Return, word for word, only the lines of the data below that lie between the line with "destruct Hrep as" and the line with "[| |exact Hf].", those two lines included.

Stored data:
* * * * * * *

(** From a successful indexing, a replay failure is a child emission
    running out of fuel. *)
Lemma run_fail_out_of_fuel (d : span_row -> exn + span_row) (fuel : nat) (fl : bool)
    (rows rows' : list span_row) (children : gmap string (list string)) (roots : list string)
    (e : exn) :
  keeps_fields d ->
  index_loop d fl rows ∅ [] = inr (rows', children, roots) ->
  ((forall r, In r roots -> exists p, build_tree rows !! r = Some p
                                     /\ (p < length rows')%nat) ->
   exists sid y s1, In y (children_get children sid)
    /\ span_id <$> st_rows s1 = span_id <$> rows'
    /\ length (st_rows s1) = length rows'
    /\ log_child_span fuel (build_tree rows) children y s1 = inl e) ->
  e = OutOfFuel
  /\ exists y s1, span_id <$> st_rows s1 = span_id <$> rows
     /\ log_child_span fuel (build_tree rows) children y s1 = inl OutOfFuel.
Proof.
  intros Hd Hix Hrep.
  destruct (index_children_spec d fl rows rows' children roots Hd Hix) as (Hlen & Hch & Hroots).
  destruct (index_loop_spec d fl Hd _ _ _ _ _ _ Hix) as (_ & _ & Hsame).
  destruct Hrep as (sid & y & s1 & Hy & Hs1 & Hl1 & Hf).
  { intros r Hr. destruct (Hroots r Hr) as (r0 & Hin & <- & _). rewrite Hlen.
    by apply build_tree_resolves. }
  simpl in Hs1, Hl1. rewrite (same_fields_sids rows rows' Hsame) in Hs1.
  assert (He : e = OutOfFuel).
  { apply (log_child_span_fail (build_tree rows) children fuel y s1 e); [| |exact Hf].
    - unfold children_get in Hy. destruct (children !! sid) as [l|] eqn:Hl; [|done].
      destruct (Hch _ _ Hl) as [_ Hx]. destruct (Hx _ Hy) as (r0 & ps & Hin & <- & _).
      rewrite Hl1, Hlen. by apply build_tree_resolves.
    - intros sid' y' Hy'. unfold children_get in Hy'.
      destruct (children !! sid') as [l|] eqn:Hl; [|done].
      destruct (Hch _ _ Hl) as [_ Hx]. destruct (Hx _ Hy') as (r0 & ps & Hin & <- & _).
      rewrite Hl1, Hlen. by apply build_tree_resolves. }
  subst e. split; [done|]. by exists y, s1.
Qed.

(** Emission with more fuel than registered child ids does not run out of
    fuel on an acyclic graph. *)
Lemma log_child_span_enough_fuel (sids : list string) (tree : gmap string nat)
    (children : gmap string (list string)) (fuel : nat) (y : string) (s : state) :
  acyclic sids tree children -> (length (child_ids children) < fuel)%nat ->
  span_id <$> st_rows s = sids ->
  log_child_span fuel tree children y s <> inl OutOfFuel.
Proof.
  intros Hacy Hf Hs H.
  destruct (log_child_span_out_of_fuel _ _ _ _ _ H) as (l & Hlen & Hp).
  rewrite Hs in Hp. pose proof (acyclic_path_bound _ _ _ Hacy _ _ Hp). lia.
Qed.

(** When indexing succeeds and the parent-to-child edges are acyclic, the
    whole replay of either script succeeds: no lookup [tree[...]] raises
    [KeyError] and the recursion completes.  The bound on the recursion is
    any number above the count of registered child ids. *)
Theorem run_succeeds_acyclic (fuel : nat) (a : cli_args) (rows rows' : list span_row)
    (children : gmap string (list string)) (roots : list string) :
  acyclic (span_id <$> rows) (build_tree rows) children ->
  (length (child_ids children) < fuel)%nat ->
  (index_bt (flatten a) rows = inr (rows', children, roots) ->
   exists s', run_bt fuel a rows = inr (tt, s'))
  /\ (index_ls (flatten a) rows = inr (rows', children, roots) ->
   exists s', run_ls fuel a rows = inr (tt, s')).
Proof.
  intros Hacy Hf. split; intros Hix.
  - unfold run_bt. rewrite Hix.
    destruct (replay_bt fuel (build_tree rows) children (batch_size a) (iterations a) roots
                (mk_state rows' [])) as [e|[[] s']] eqn:H; [|by exists s'].
    exfalso.
    destruct (run_fail_out_of_fuel _ fuel _ _ _ _ _ e del_parents_bt_keeps Hix)
      as (_ & y & s1 & Hs1 & Hy).
    { intros Hr. exact (replay_bt_fail _ _ _ _ _ _ (mk_state rows' []) e Hr H). }
    exact (log_child_span_enough_fuel _ _ _ _ _ _ Hacy Hf Hs1 Hy).
  - unfold run_ls. rewrite Hix.
    destruct (replay_ls fuel (build_tree rows) children (batch_size a) (iterations a) roots
                (mk_state rows' [])) as [e|[[] s']] eqn:H; [|by exists s'].
    exfalso.
    destruct (run_fail_out_of_fuel _ fuel _ _ _ _ _ e del_parents_ls_keeps Hix)
      as (_ & y & s1 & Hs1 & Hy).
    { intros Hr. exact (replay_ls_fail _ _ _ _ _ _ (mk_state rows' []) e Hr H). }
    exact (log_child_span_enough_fuel _ _ _ _ _ _ Hacy Hf Hs1 Hy).
Qed.

Lemma run_succeeds_acyclic_witness :
  exists s', run_bt 3 (mk_args false 1 None None) demo_rows = inr (tt, s').
Proof.
  refine (proj1 (run_succeeds_acyclic 3 (mk_args false 1 None None) demo_rows
                   demo_index.1.1 demo_index.1.2 demo_index.2 _ _) _).
  - assert (E : span_id <$> demo_rows = span_id <$> st_rows demo_store) by reflexivity.
    rewrite E. apply demo_acyclic.
  - vm_compute. lia.
  - reflexivity.
Defined.

(** * Flushes without a batch size *)

Lemma replay_roots_no_batch_bt (fuel : nat) (tree : gmap string nat)
    (children : gmap string (list string)) (roots : list string) (idx : nat) (s s' : state) :
  replay_roots_bt fuel tree children None idx roots s = inr (tt, s') ->
  exists new, st_log s' = st_log s ++ new /\ count_flush new = O.
Proof.
  intros H. destruct (replay_roots_bt_log _ _ _ _ _ _ _ _ H) as (pieces & _ & Hf & Hl).
  exists (pass_log None idx pieces). split; [done|].
  rewrite count_flush_pass_log by done. unfold due_count.
  generalize (seq idx (length pieces)). intros l. by induction l.
Qed.

Lemma replay_roots_no_batch_ls (fuel : nat) (tree : gmap string nat)
    (children : gmap string (list string)) (roots : list string) (idx : nat) (s s' : state) :
  replay_roots_ls fuel tree children None idx roots s = inr (tt, s') ->
  exists new, st_log s' = st_log s ++ new /\ count_flush new = O.
Proof.
  intros H. destruct (replay_roots_ls_log _ _ _ _ _ _ _ _ H) as (pieces & _ & Hf & Hl).
  exists (pass_log None idx pieces). split; [done|].
  rewrite count_flush_pass_log by done. unfold due_count.
  generalize (seq idx (length pieces)). intros l. by induction l.
Qed.

(** Without [--batch-size], a successful replay of load_braintrust.py
    requests exactly one flush, as its last event, whatever the number of
    iterations; one of load_langsmith.py requests exactly one flush per
    iteration, each as the last event of its iteration. *)
Theorem flushes_without_batch (fuel : nat) (tree : gmap string nat)
    (children : gmap string (list string)) (iters : Z) (roots : list string)
    (s s' : state) :
  (replay_bt fuel tree children None iters roots s = inr (tt, s') ->
   exists body, st_log s' = st_log s ++ body ++ [EFlush] /\ count_flush body = O)
  /\ (replay_ls fuel tree children None iters roots s = inr (tt, s') ->
   exists its, length its = Z.to_nat iters
     /\ Forall (fun it => count_flush it = O) its
     /\ st_log s' = st_log s ++ concat (map (fun it => it ++ [EFlush]) its)).
Proof.
  split; intros H.
  - unfold replay_bt in H. inv_bind H. units. apply emit_inr in H as ->. simpl.
    revert s Hm. induction (Z.to_nat iters) as [|n IH]; intros s Hm; simpl in Hm.
    + injection Hm as <-. exists []. done.
    + inv_bind Hm. units. destruct (replay_roots_no_batch_bt _ _ _ _ _ _ _ Hm0) as (n1 & Hl1 & Hc1).
      destruct (IH _ Hm) as (body & Hl & Hc). rewrite Hl1 in Hl.
      exists (n1 ++ body). rewrite count_flush_app, Hc1, Hc. split; [|done].
      rewrite Hl. by rewrite <- !app_assoc.
  - unfold replay_ls in H. revert s H.
    induction (Z.to_nat iters) as [|n IH]; intros s H; simpl in H.
    + injection H as <-. exists []. simpl. by rewrite app_nil_r.
    + inv_bind H. units. destruct (replay_roots_no_batch_ls _ _ _ _ _ _ _ Hm) as (n1 & Hl1 & Hc1).
      inv_bind H. apply emit_inr in Hm0 as ->.
      destruct (IH _ H) as (its & Hn & Hc & Hl). simpl in Hl. rewrite Hl1 in Hl.
      exists (n1 :: its). split; [simpl; lia|]. split; [by constructor|].
      rewrite Hl. simpl. by rewrite <- !app_assoc.
Qed.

* * * * * * *

> [RESPONSE AREA]:
  destruct Hrep as (sid & y & s1 & Hy & Hs1 & Hl1 & Hf).
  { intros r Hr. destruct (Hroots r Hr) as (r0 & Hin & <- & _). rewrite Hlen.
    by apply build_tree_resolves. }
  simpl in Hs1, Hl1. rewrite (same_fields_sids rows rows' Hsame) in Hs1.
  assert (He : e = OutOfFuel).
  { apply (log_child_span_fail (build_tree rows) children fuel y s1 e); [| |exact Hf].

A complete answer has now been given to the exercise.